From the foregoing, it is known that the properties of the polyamide 66 are improved by using an auxiliary agent in most of the prior art, so that the polyamide 66 meets the use requirements of different fields, but the polymerization process of the polyamide 66 is not intensively studied. Therefore, how to obtain a polyamide 66 resin with excellent properties by controlling the polymerization process of the polyamide 66 and by using proper auxiliary agents has become a technical problem to be solved.

Disclosure of Invention

Aiming at the defects of the prior art, the invention aims to provide polyamide 66 resin and a preparation method thereof. According to the invention, the polymerization process of the polyamide 66 is regulated and controlled through the matched use of the first catalyst and the second catalyst, and the polyamide 66 resin with good high temperature resistance and lubricity is prepared through the matched use of the stabilizer and the lubricant, so that the injection molding processability of the polyamide 66 resin is improved.

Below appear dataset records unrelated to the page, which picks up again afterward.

(** Nobody grades what they worked on, or what they asked for.  An assignment names a
    pane of the observation other than the observer, seen idle twice and carrying no
    dispatch, under its own name on the server; a bead of the export that is finished,
    open and not filed only; and that bead has authors on file, in the tracker or the
    lifecycle ledger, none of which is that pane.  And when the selection says that there
    is no such peer, then every idle pane is an author of every finished bead. *)
Theorem peer_grade_assignment observer named panes jsonl ledger_jsonl :
  let beads_ok b := ∃ beads, parse_jsonl parse_message jsonl = Ok beads ∧ b ∈ beads ∧ is_reapable b = true in
  let authors b := author_panes b (parse_ledger_authors ledger_jsonl) in
  match assign_peer_grade_inner parse_message observer named panes jsonl ledger_jsonl with
  | Ok a =>
      as_observer a = observer ∧ as_grader a ≠ observer ∧
      (∃ p, p ∈ panes ∧ ob_pane p = as_grader a ∧ is_confirmed_idle p = true) ∧
      pane_assignee_key (as_grader a) = Some (as_assignee a) ∧
      ∃ b, beads_ok b ∧ b_id b = as_bead a ∧ stranger (authors b) (as_grader a)
  | Err (NoEligibleGrader "no_distinct_idle_peer") =>
      ∀ p b, p ∈ panes → ob_pane p ≠ observer → is_confirmed_idle p = true → beads_ok b →
        authors_include_pane (authors b) (ob_pane p) = true
  | Err _ => True
  end.
Proof.
  intros beads_ok authors. unfold assign_peer_grade_inner. destruct (is_empty _); [done|]. case_bool_decide; [done|].
  destruct (match named with Some g => require_idle_grader g panes | None => Ok tt end) as [[]|e] eqn:Hn.
  2:{ cbn [mbind result_bind]. destruct named as [g|]; [|done]. unfold require_idle_grader in Hn.
      destruct (find_first _ panes); [|by injection Hn as <-]. destruct (is_confirmed_idle _); [done|].
      by destruct (ob_working _); injection Hn as <-. }
  cbn [mbind result_bind]. set (others := List.filter _ panes). set (idle := List.filter is_confirmed_idle others).
  assert (∀ p, p ∈ idle ↔ p ∈ panes ∧ ob_pane p ≠ observer ∧ is_confirmed_idle p = true) as Hidle.
  { intros p. subst idle others. rewrite !list_elem_of_In, !filter_In, negb_true_iff, bool_decide_eq_false. tauto. }
  case_bool_decide; [by destruct (_ && _)|]. destruct (parse_jsonl parse_message jsonl) as [beads|] eqn:Hp; [|done].
  cbn [map_err mbind result_bind]. case_bool_decide; [done|].
  assert (∀ b, b ∈ List.filter is_reapable beads ↔ beads_ok b) as Hbeads.
  { intros b. subst beads_ok. rewrite !list_elem_of_In, filter_In. setoid_rewrite list_elem_of_In. naive_solver. }
  pose proof (assign_loop_spec (parse_ledger_authors ledger_jsonl) observer (List.filter is_reapable beads) idle []) as Hl.
  destruct (assign_loop _ _ _ idle []) as [a|[]]; try done.
  - destruct Hl as (g & b & Hg & Hb & Hag & Hab & Hao & Hkey & Hst). apply Hidle in Hg as (Hgp & Hgo & Hgi).
    rewrite Hag. split_and!; [done|done|by exists g|done|]. exists b. split; [by apply Hbeads|done].
  - destruct Hl as [-> Hall]. intros p b Hpin Hpo Hpi Hb. apply Hall; [by apply Hidle|by apply Hbeads].
Qed.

To achieve the purpose, the invention adopts the following technical scheme:

in a first aspect, the present invention provides a polyamide 66 resin, wherein the polyamide 66 resin comprises the following components in parts by weight:

66-100 parts of polyamide, 0.0002-0.01 part of stabilizer and 0.0005-0.005 part of lubricant;

the polyamide 66 comprises the following raw material components in parts by weight:

115 parts of polyamide 66 salt, 0.0001 to 0.002 part of first catalyst and 0.00034 to 0.0014 part of second catalyst;

the first catalyst is selected from any one or a combination of at least two of sodium bicarbonate, potassium bicarbonate or sodium carbonate;

the second catalyst is selected from sodium hypophosphite and/or acetic acid.

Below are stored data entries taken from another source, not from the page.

Lemma poll_delivered i l packet codex t pre panes deadline s w w' stage :
  poll env pane bead receiver_agent tick i l packet codex t pre panes deadline s w = (w', Ok (inr (Delivered stage))) →
  acknowledged stage w w' ∧ transport stage = t ∧ supports_delivery_claim t = true.
Proof.
  unfold poll. goes w1 u1. goes w2 oc. destruct oc as [post capture].
  rewrite stm_bind_ok. intros (w3 & ack & Hack & Hr). revert Hr.
  set (stage' := assess _). destruct (is_confirmed stage') eqn:Hconf.
  - rewrite stm_bind_ok. intros (w4 & v & (-> & after & Hj)%confirm_delivered & Hr). injection Hr as <- <-.
    pose proof Hconf as Hc. apply assess_confirmed in Hc as (Hs & c & Hm). cbn [in_transport] in Hs.
    split; [|done]. eapply acknowledged_later; [done|].
    apply ack_read_ok in Hack as (o & read & Ht & Hack).
    cbn [AckStage.ack in_bead_id in_pane_id session_pane_ids] in Hm.
    pose proof (newest_ack_wins ack bead pane panes) as [Hown _]. pose proof Hm as (_ & k & cm & Hnew & <-)%Hown.
    exists [], after, w3, o, read, ack, panes, k, cm. destruct Hack as (? & ? & ? & ?).
    split_and!; [done..|]. unfold stage', assess. cbn [ack_comment]. cbn [AckStage.ack in_bead_id in_pane_id session_pane_ids]. by rewrite Hm.
  - rewrite stm_bind_ok. intros (w4 & s4 & _ & Hr). revert Hr.
    destruct (_ && _); [done|]. rewrite stm_bind_ok. intros (w5 & now & _ & Hr). revert Hr.
    destruct (_ || _); rewrite stm_bind_ok; [|by intros (? & ? & _ & ?)].
    intros (w6 & v & Hexp & Hr). injection Hr as _ ->. exfalso. revert Hexp. unfold expire.
    do 8 (rewrite stm_bind_ok; intros (? & ? & _ & Hr); revert Hr). done.
Qed.

Lemma loop_delivered fuel : ∀ i l packet codex t pre panes deadline s w w' stage,
  verify_loop env pane bead receiver_agent tick fuel i l packet codex t pre panes deadline s w = (w', Ok (Some (Delivered stage))) →
  acknowledged stage w w' ∧ transport stage = t ∧ supports_delivery_claim t = true.
Proof.
  induction fuel as [|fuel IH]; intros *; [done|]. cbn [verify_loop]. rewrite stm_bind_ok.
  intros (w1 & [s'|v] & Hp & Hr).
  - apply IH in Hr as (Hack & Hr). split; [|done]. eapply acknowledged_later; [|done].
    by eapply (effects_run any), Hp; apply any_poll.
  - injection Hr as -> ->. by eapply poll_delivered.
Qed.

(** A phase that ends in a packet over ntm asked the pane, and it was not a Codex agent's. *)
Lemma phase_codex p s before adm count w w' i l packet codex t pre :
  send_phase env pane bead receiver_agent tick p s before adm count w = (w', Ok (i, l, packet, codex, t, pre)) →
  supports_delivery_claim t = true →
  ∃ wc wc', extends any w wc ∧ receiver_is_codex env pane wc = (wc', Ok false) ∧ extends any wc' w'.
Proof.
  intros Hphase Hs. revert Hphase. unfold send_phase.
  goes w1 x1. goes w2 x2. goes w3 x3. goes w4 x4. goes w5 x5. goes w6 x6. goes w7 x7.
  goes w8 x8. destruct x8 as [i0 l0]. goes w9 x9. goes wc x10.
  rewrite stm_bind_ok. intros (wc' & is_codex & Hcodex & Hr). revert Hr.
  assert (extends any wc' wc') as Hrest by done.
  rewrite stm_bind_ok. intros (wt & t' & Hsend & Hr). pose proof Hsend as Hgo%(effects_run any); [revert Hr|apply any_packet].
  goes w13 x13. goes w14 x14. intros [= <- -> -> -> -> -> _].
  destruct codex; [by apply codex_proves_nothing in Hsend; congruence|]. by exists wc, wc'.
Qed.
End Meaning.

(** ** The loop ends. *)

Lemma verify_loop_unfold `{SerdeJson, ToJson, Unicode, BrShowDecode, Host} env pane bead agent tick fuel i l packet codex t pre panes deadline s :
  verify_loop env pane bead agent tick (S fuel) i l packet codex t pre panes deadline s =
  (r ← poll env pane bead agent tick i l packet codex t pre panes deadline s;
   match r with
   | inr v => mret (Some v)
   | inl s => verify_loop env pane bead agent tick fuel i l packet codex t pre panes deadline s
   end).
Proof. done. Qed.

Section Ends.
Context `{SerdeJson, ToJson, Unicode, BrShowDecode, Host} (env : Env).
Notation cfg := (e_cfg env).
Context (pane bead receiver_agent : string) (tick : N).

(** A clock that never runs backwards and has moved by the sleep when the sleep is over. *)
Definition steady_clock : Prop :=
  (∀ e t, e_instant env t <= e_instant env (e :: t))%N ∧
  (∀ t, e_instant env t + RECEIPT_POLL_MS <= e_instant env (ESleep :: t))%N.
Context (Hclock : steady_clock).
Definition at_instant (w : RWorld) : N := e_instant env (r_trace w).

Lemma instant_extends P w w' : extends P w w' → (at_instant w <= at_instant w')%N.
Proof.
  intros (t & Ht & _). unfold at_instant. rewrite Ht. clear Ht. induction t as [|e t IH]; [done|].
  cbn. etrans; [apply IH|]. apply Hclock.
Qed.

Hint Resolve any_recover : effects.

(** One step of a run that went on: no time was lost. *)
Ltac passes w' x :=
  rewrite stm_bind_ok;
  let Hm := fresh in let Hr := fresh in let Hle := fresh in
  intros (w' & x & Hm & Hr); revert Hr;
  lazymatch type of Hm with ?m ?w = _ =>
    assert (at_instant w <= at_instant w')%N as Hle;
    [ let Heff := fresh in assert (Effects any m) as Heff by (auto with effects || (effects_walk; auto with effects));
      specialize (Heff w); rewrite Hm in Heff; by apply instant_extends in Heff
    | ]
  end.

(** One more poll: time has passed, and the window was still open. *)
Lemma poll_waits i l packet codex t pre panes deadline s w w' s' :
  poll env pane bead receiver_agent tick i l packet codex t pre panes deadline s w = (w', Ok (inl s')) →
  (at_instant w + RECEIPT_POLL_MS <= at_instant w')%N ∧ (at_instant w < deadline)%N.
Proof.
  unfold poll. passes w1 u1. passes w2 o2. destruct o2 as [post capture]. passes w3 ak.
  set (stage := assess _). destruct (is_confirmed stage); [rewrite stm_bind_ok; by intros (? & ? & _ & ?)|].
  passes w4 s4. destruct (_ && _); [done|].
  rewrite stm_bind_ok. intros (w5 & now & Hnow & Hr). revert Hr. injection Hnow as <- <-.
  destruct (_ || _) eqn:Hend; [rewrite stm_bind_ok; by intros (? & ? & _ & ?)|].
  apply orb_false_iff in Hend as [_ Hend%N.leb_gt].
  rewrite stm_bind_ok. intros (w6 & [] & Hsleep & Hr). injection Hr as <- _. injection Hsleep as <-.
  pose proof (proj2 Hclock (r_trace w4)). unfold at_instant in *. cbn [log r_trace]. lia.
Qed.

According to the invention, the polymerization process of the polyamide 66 is regulated and controlled by selecting a specific kind of catalyst and matching the first catalyst with the second catalyst, and the polyamide 66 resin with better high temperature resistance and lubricity is prepared by matching the stabilizer with the lubricant, so that the injection molding processability of the polyamide 66 resin is improved.

In the invention, the first catalyst is weak alkaline inorganic salt, and specifically any one or a combination of at least two of sodium bicarbonate, potassium bicarbonate or sodium carbonate is selected, and under the catalysis of the first catalyst, amide bonds are slowly hydrolyzed, so that the molecular chain of polyamide 66 is broken, the molecular weight of the polyamide 66 is reduced, and the aim of adjusting the molecular weight is fulfilled; the second catalyst is sodium hypophosphite and/or acetic acid, wherein the sodium hypophosphite is a weak acid compound, and can play a role in catalysis and tackifying in the polymerization process of polyamide 66, promote intermolecular dehydration and molecular chain growth, and the acetic acid can react with carboxyl to play a role in regulating and controlling the catalysis of the sodium hypophosphite.

In the present invention, the stabilizer may be 0.0002 parts, 0.0005 parts, 0.001 parts, 0.002 parts, 0.003 parts, 0.004 parts, 0.005 parts, 0.006 parts, 0.007 parts, 0.008 parts, 0.009 parts, or 0.01 parts, etc.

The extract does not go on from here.